Yoo started taking initiative. She arranged team dinners at her house. She encouraged the team to gather at someone’s house prior to games to get ready.
“We were going to do everything together,” Yoo said. “It was hard for me to speak up and say something because I don’t want them to be afraid of me. I like to lead by example. But I have expectations for us as a team and I know they have the same for me.”
The Mustangs have since lived up to great expectations, even surpassed them. So has Yoo.
Cy Ranch (25-13) is back in the regional semifinals for the first time since 2018. A big why is Yoo.
The two-way talent is 17-8 in the circle with a 1.51 ERA and a .174 batting average-against. But what jumps out like the elephant in the room is Yoo’s incredible 9.7 strikeout-to-walk ratio, 223 punchouts to 23 walks.
She said her command and abhorrence of free passes come from playing for her 16U team when a pitcher was pulled if they walked two batters in a game.
“I hated to get pulled, so I worked really hard to not walk anyone,” Yoo said. “I really don’t like to lose. Each at-bat is like a mini-game in itself. My focus is only on the batter I’m facing and what I have to do to beat them.”
Yoo is a left-handed pitcher, a rarity in softball.
“As a hitter, you’re not used to seeing the ball come out from a different side,” she said. “It can get in your head a bit. Most lefties have a lot of weird movement, too. I’ve never understood it. But I can throw a fastball and it will wiggle.”
And Yoo knows about hitting, too. She’s not just the Mustangs’ ace. Yoo leads the team in RBIs (51) and home runs (four), and hits .371 with a .431 on-base percentage.
But it’s pitching that has her heart.
“It’s my bread and butter,” Yoo said. “It’s a game inside of a game. One day, you can be on, throwing as hard as you can and balls will be breaking. And the next day, things aren’t going your way. I like the challenge of working and improving. I always have something to get better at.”

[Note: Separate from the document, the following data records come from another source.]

(* ===== verification/DosPrimary.v ===== *)
(** * DOS primary partitions: [diskimage/dos_primary.go]

    The inspector of the four primary entries of an MBR, over the bounded reads
    of [Gpt.v]. *)

From S2P Require Import Prelude GoStrings Gpt.

Module DosPrimary.
Import Gpt.

Inductive dos_status := DosObserved | DosDamaged | DosUnsupported.
#[export] Instance dos_status_eq_dec : EqDecision dos_status. Proof. solve_decision. Defined.

Inductive dos_finding := DosUnaligned | DosNoSignature | DosOtherTable | DosInvalidEntry | DosOverlap.
#[export] Instance dos_finding_eq_dec : EqDecision dos_finding. Proof. solve_decision. Defined.

Record DOSPrimaryPartition := mkDos {
  dp_Number : Z; dp_TypeCode : string; dp_Bootable : bool; dp_FirstLBA : Z; dp_LastLBA : Z; dp_SizeBytes : Z }.

Record DOSPrimaryReport := mkDosReport {
  dr_Status : dos_status; dr_DiskSectors : Z; dr_PartitionCount : Z; dr_ImageMetadataRead : bool;
  dr_Partitions : list DOSPrimaryPartition; dr_Findings : list dos_finding }.

(** extended, protective and translated-overlay types *)
Definition other_table (typeID : Z) : bool := typeID ∈? [5; 15; 133; 238; 81; 83; 84; 85].

Definition overlaps (first count : Z) (previous : DOSPrimaryPartition) : bool :=
  (first <=? dp_LastLBA previous) && (dp_FirstLBA previous <=? wrap 64 (first + count - 1)).

(** one slot; an error is the early return *)
Definition dos_entry (header : list Z) (sectors : Z) (partitions : list DOSPrimaryPartition) (slot : nat) :
  res (dos_status * dos_finding) (list DOSPrimaryPartition) :=
  let entry := sub header (446 + slot * 16) (462 + slot * 16) in
  if entry == replicate 16 0 then Ok partitions
  else
    refuse other_table (get entry 4) => (DosUnsupported, DosOtherTable) ;;
    let first := le (sub entry 8 12) in
    let count := le (sub entry 12 16) in
    refuse (get entry 4 =? 0) || (negb (get entry 0 =? 0) && negb (get entry 0 =? 128)) || (first =? 0) || (count =? 0)
           || (sectors <? wrap 64 (first + count)) => (DosDamaged, DosInvalidEntry) ;;
    refuse existsb (overlaps first count) partitions => (DosDamaged, DosOverlap) ;;
    Ok (partitions ++ [mkDos (Z.of_nat slot + 1) (hex_encode [get entry 4]) (get entry 0 =? 128) first
                         (wrap 64 (first + count - 1)) (wrap 64 (count * logicalSectorBytes))]).

Definition InspectDOSPrimary (image : option ReaderAt) (size : Z) : res read_error DOSPrimaryReport :=
  match image with
  | None => Err ErrReader
  | Some image =>
    refuse size <? 0 => ErrReader ;;
    if (size <? logicalSectorBytes) || negb (size mod logicalSectorBytes =? 0)
    then Ok (mkDosReport DosDamaged 0 0 false [] [DosUnaligned])
    else
      header ← readAt image logicalSectorBytes 0 size;
      let sectors := size / logicalSectorBytes in
      if negb (get header 510 =? 85) || negb (get header 511 =? 170)
      then Ok (mkDosReport DosUnsupported sectors 0 true [] [DosNoSignature])
      else match for_range (λ _, dos_entry header sectors) 0 [] [0; 1; 2; 3]%nat with
      | Err (status, f) => Ok (mkDosReport status sectors 0 true [] [f])
      | Ok partitions => Ok (mkDosReport DosObserved sectors (len partitions) true partitions [])
      end
  end.

(** ** Invariant of the slot loop *)
Definition dos_disjoint (p q : DOSPrimaryPartition) : Prop := dp_LastLBA p < dp_FirstLBA q ∨ dp_LastLBA q < dp_FirstLBA p.

Record dos_ok (sectors : Z) (p : DOSPrimaryPartition) : Prop := {
  do_first : 1 ≤ dp_FirstLBA p;
  do_order : dp_FirstLBA p ≤ dp_LastLBA p;
  do_inside : dp_LastLBA p < sectors;
  do_size : dp_SizeBytes p = (dp_LastLBA p - dp_FirstLBA p + 1) * logicalSectorBytes }.

Record dos_inv (sectors : Z) (ps : list DOSPrimaryPartition) : Prop := {
  di_ok : Forall (dos_ok sectors) ps;
  di_disjoint : StronglySorted dos_disjoint ps }.

Lemma le_bound bs : Forall byte bs → 0 ≤ le bs < 256 ^ len bs.
Proof.
  induction 1 as [|b bs Hb HF IH]; [unfold len; simpl; lia|]. unfold byte in Hb.
  replace (len (b :: bs)) with (1 + len bs) by (unfold len; simpl; lia).
  rewrite Z.pow_add_r by (unfold len; lia). change (256 ^ 1) with 256.
  change (le (b :: bs)) with (b + 256 * le bs). lia.
Qed.

Lemma le_u32 bs i : Forall byte bs → 0 ≤ le (sub bs i (i + 4)) < 2 ^ 32.
Proof.
  intros HF. pose proof (le_bound _ (sub_bytes bs i (i + 4) HF)) as Hb. split; [lia|].
  eapply Z.lt_le_trans; [apply Hb|]. change (2 ^ 32) with (256 ^ 4). apply Z.pow_le_mono_r; [lia|].
  unfold len, sub. rewrite length_take. lia.
Qed.

Lemma StronglySorted_snoc {A} (R : A → A → Prop) l x :
  StronglySorted R l → Forall (λ y, R y x) l → StronglySorted R (l ++ [x]).
Proof.
  induction 1 as [|y l HS IH HF]; intros Hx; simpl; [repeat constructor|].
  apply Forall_cons in Hx as [Hyx Hx]. constructor; [auto|]. apply Forall_app_2; [done|by repeat constructor].
Qed.

Lemma dos_entry_inv header sectors ps slot ps' :
  Forall byte header → dos_inv sectors ps → dos_entry header sectors ps slot = Ok ps' → dos_inv sectors ps'.
Proof.
  intros Hb [I1 I2]. unfold dos_entry. cbv zeta. set (entry := sub header _ _).
  destruct (_ == _); [by intros [= <-]|]. intros [_ H]%refuse_Ok. apply refuse_Ok in H as [Hg H].
  apply refuse_Ok in H as [Hov [= <-]].
  pose proof (le_u32 entry 8 (sub_bytes _ _ _ Hb)) as Hf. pose proof (le_u32 entry 12 (sub_bytes _ _ _ Hb)) as Hc.
  set (first := le (sub entry 8 12)) in *. set (count := le (sub entry 12 16)) in *. simpl in Hf, Hc.
  apply orb_false_iff in Hg as [Hg Hin%Z.ltb_ge]. apply orb_false_iff in Hg as [Hg Hc0%Z.eqb_neq].
  apply orb_false_iff in Hg as [_ Hf0%Z.eqb_neq].
  rewrite wrap_small in Hin by lia. rewrite existsb_False in Hov. unfold overlaps in Hov.
  rewrite (wrap_small (first + count - 1)) in * by lia.
  unfold logicalSectorBytes. rewrite (wrap_small (count * 512)) by lia.
  split.
  - apply Forall_app_2; [done|]. constructor; [|constructor]. split; simpl; unfold logicalSectorBytes; lia.
  - apply StronglySorted_snoc; [done|]. rewrite Forall_forall in I1 |- *. intros q Hq.
    specialize (Hov q Hq). destruct (I1 q Hq). unfold dos_disjoint. simpl.
    apply andb_false_iff in Hov as [Hov|Hov]; apply Z.leb_gt in Hov; lia.
Qed.

(** ** Properties *)

(** An observed DOS table is a sound layout. If [InspectDOSPrimary] reports
    an observed table, its partitions (at most four) start after the first
    sector, end inside the disk, are pairwise disjoint, and their byte sizes are
    exact. *)
Theorem InspectDOSPrimary_valid (image : ReaderAt) size report :
  (∀ offset n bs, image offset n = Some bs → Forall byte bs) → size ≤ max_int64 →
  InspectDOSPrimary (Some image) size = Ok report → dr_Status report = DosObserved →
  dr_DiskSectors report = size / logicalSectorBytes
  ∧ Forall (dos_ok (size / logicalSectorBytes)) (dr_Partitions report)
  ∧ StronglySorted dos_disjoint (dr_Partitions report)
  ∧ dr_PartitionCount report = len (dr_Partitions report) ∧ dr_Findings report = [].
Proof.
  intros Hbytes Hsize. unfold InspectDOSPrimary. intros [_ H]%refuse_Ok Hst.
  destruct (_ || _); [by injection H as <-|]. apply res_bind_Ok in H as (header & Hrd & H).
  apply readAt_Ok in Hrd as (Hb%Hbytes & _ & _). cbv zeta in H.
  destruct (_ || _); [by injection H as <-|].
  destruct (for_range _ _ _ _) as [ps|[status f]] eqn:Hr.
  2: { injection H as <-. simpl in Hst. subst status. exfalso. revert Hr. generalize (@nil DOSPrimaryPartition). generalize 0.
    induction [0; 1; 2; 3]%nat as [|i l IH]; intros z ps; [done|]. cbn [for_range].
    destruct (dos_entry header _ ps i) as [ps'|[st' f']] eqn:He; [apply IH|]. intros [= -> ->].
    unfold dos_entry in He. cbv zeta in He. repeat (destruct (_ : bool) in He; try discriminate). }
  injection H as <-. simpl.
  assert (HI : dos_inv (size / logicalSectorBytes) ps).
  { eapply (for_range_inv (λ _, dos_entry header (size / logicalSectorBytes)) (dos_inv _)); [| |exact Hr].
    - intros j st1 x st2 _ HI He. by eapply dos_entry_inv.
    - split; constructor. }
  by destruct HI.
Qed.

Definition toy_dos : ReaderAt := λ _ n, Some (take (Z.to_nat n)
  (replicate 446 0 ++ [128; 0; 0; 0; 131; 0; 0; 0] ++ le_bytes 4 1 ++ le_bytes 4 5
   ++ [0; 0; 0; 0; 130; 0; 0; 0] ++ le_bytes 4 6 ++ le_bytes 4 4 ++ replicate 32 0 ++ [85; 170])).

Lemma InspectDOSPrimary_valid_witness :
  ∃ report, InspectDOSPrimary (Some toy_dos) 5120 = Ok report ∧ dr_PartitionCount report = 2
    ∧ StronglySorted dos_disjoint (dr_Partitions report).
Proof.
  destruct (InspectDOSPrimary (Some toy_dos) 5120) as [report|e] eqn:HI; [|vm_compute in HI; discriminate HI].
  assert (Hs : (λ r, (dr_Status r, dr_PartitionCount r)) <$> InspectDOSPrimary (Some toy_dos) 5120 = Ok (DosObserved, 2))
    by (vm_compute; reflexivity).
  rewrite HI in Hs. injection Hs as Hst Hn. exists report. split; [reflexivity|]. split; [exact Hn|].
  apply (InspectDOSPrimary_valid toy_dos 5120 report); [|vm_compute; discriminate|exact HI|exact Hst].
  intros offset n bs Hb. injection Hb as <-. apply Forall_take.
  repeat (apply Forall_app_2; [|]); try (apply Forall_replicate; unfold byte; lia);
    repeat constructor; vm_compute; discriminate.
Defined.

End DosPrimary.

Cypress Ranch senior Molly Yoo.VYPE Media
Ever since the Mustangs became closer as a team— “We’re not just teammates now,” Yoo said. “We’re a family.”— following a tenuous start to the season, Yoo said she is more relaxed. She credits her play on the field to what she helped transpire off it.
“I know we have what it takes to bounce back from anything,” she said. “I’m able to play loose.”
Yoo is stronger and faster this season. The spin and speed of her pitches are better.
Yoo has always had a nasty curveball, but now the rise ball is just as dangerous. What once was a “struggle pitch,” she said, is now one of her best.
“I know we all want to work on the things we’re good at, and I do, too,” Yoo said. “But I also try really hard to work on the things I’m not good at.”
That list isn’t long. In the box, Yoo is doing better keeping it simple and not always trying to swing for the fences. In the circle, she’s become adept at studying a hitter’s body language.
Are their shoulders slumped? Are they excited? Where are they standing in the box? Can she jam them inside with a curveball or should she go higher and out?
Whatever Yoo does, it’s working. Now she wants a trip to next week’s regional finals, where Cy Ranch hasn’t been since 2015.
Lake Ridge stands in the way. But Yoo has expectations for these Mustangs. And they have expectations for her.
“It’s been amazing,” Yoo said. “It’s kind of coming full circle. When I was a freshman, we made it to round four, but I was on the bench and didn’t get to see the field much. Now I’m kind of in the center of it and it’s crazy. It’s so exciting.”